**Available records:**

BEGIN

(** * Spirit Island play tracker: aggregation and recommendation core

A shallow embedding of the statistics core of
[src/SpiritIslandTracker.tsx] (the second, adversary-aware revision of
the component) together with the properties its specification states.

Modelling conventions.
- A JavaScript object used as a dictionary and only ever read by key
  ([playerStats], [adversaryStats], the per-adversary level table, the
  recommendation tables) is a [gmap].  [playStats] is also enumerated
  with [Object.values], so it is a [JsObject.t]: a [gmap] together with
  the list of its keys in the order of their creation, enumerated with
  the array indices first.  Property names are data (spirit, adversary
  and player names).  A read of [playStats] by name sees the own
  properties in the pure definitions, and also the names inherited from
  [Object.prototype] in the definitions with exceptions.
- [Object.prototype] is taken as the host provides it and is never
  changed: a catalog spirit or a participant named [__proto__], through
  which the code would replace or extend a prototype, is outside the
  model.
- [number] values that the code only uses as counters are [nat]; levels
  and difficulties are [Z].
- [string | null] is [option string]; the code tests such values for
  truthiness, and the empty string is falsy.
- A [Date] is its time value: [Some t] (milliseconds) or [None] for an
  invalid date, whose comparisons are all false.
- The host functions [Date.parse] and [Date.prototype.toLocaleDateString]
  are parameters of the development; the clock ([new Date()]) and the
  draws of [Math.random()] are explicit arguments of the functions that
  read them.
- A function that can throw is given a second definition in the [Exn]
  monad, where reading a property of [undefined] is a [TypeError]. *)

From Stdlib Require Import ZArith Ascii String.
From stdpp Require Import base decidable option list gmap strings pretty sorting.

END

**What you need to do:**
Reproduce the material exactly, from the first line to the last.

**Result:**
(** * Spirit Island play tracker: aggregation and recommendation core

A shallow embedding of the statistics core of
[src/SpiritIslandTracker.tsx] (the second, adversary-aware revision of
the component) together with the properties its specification states.

Modelling conventions.
- A JavaScript object used as a dictionary and only ever read by key
  ([playerStats], [adversaryStats], the per-adversary level table, the
  recommendation tables) is a [gmap].  [playStats] is also enumerated
  with [Object.values], so it is a [JsObject.t]: a [gmap] together with
  the list of its keys in the order of their creation, enumerated with
  the array indices first.  Property names are data (spirit, adversary
  and player names).  A read of [playStats] by name sees the own
  properties in the pure definitions, and also the names inherited from
  [Object.prototype] in the definitions with exceptions.
- [Object.prototype] is taken as the host provides it and is never
  changed: a catalog spirit or a participant named [__proto__], through
  which the code would replace or extend a prototype, is outside the
  model.
- [number] values that the code only uses as counters are [nat]; levels
  and difficulties are [Z].
- [string | null] is [option string]; the code tests such values for
  truthiness, and the empty string is falsy.
- A [Date] is its time value: [Some t] (milliseconds) or [None] for an
  invalid date, whose comparisons are all false.
- The host functions [Date.parse] and [Date.prototype.toLocaleDateString]
  are parameters of the development; the clock ([new Date()]) and the
  draws of [Math.random()] are explicit arguments of the functions that
  read them.
- A function that can throw is given a second definition in the [Exn]
  monad, where reading a property of [undefined] is a [TypeError]. *)

From Stdlib Require Import ZArith Ascii String.
From stdpp Require Import base decidable option list gmap strings pretty sorting.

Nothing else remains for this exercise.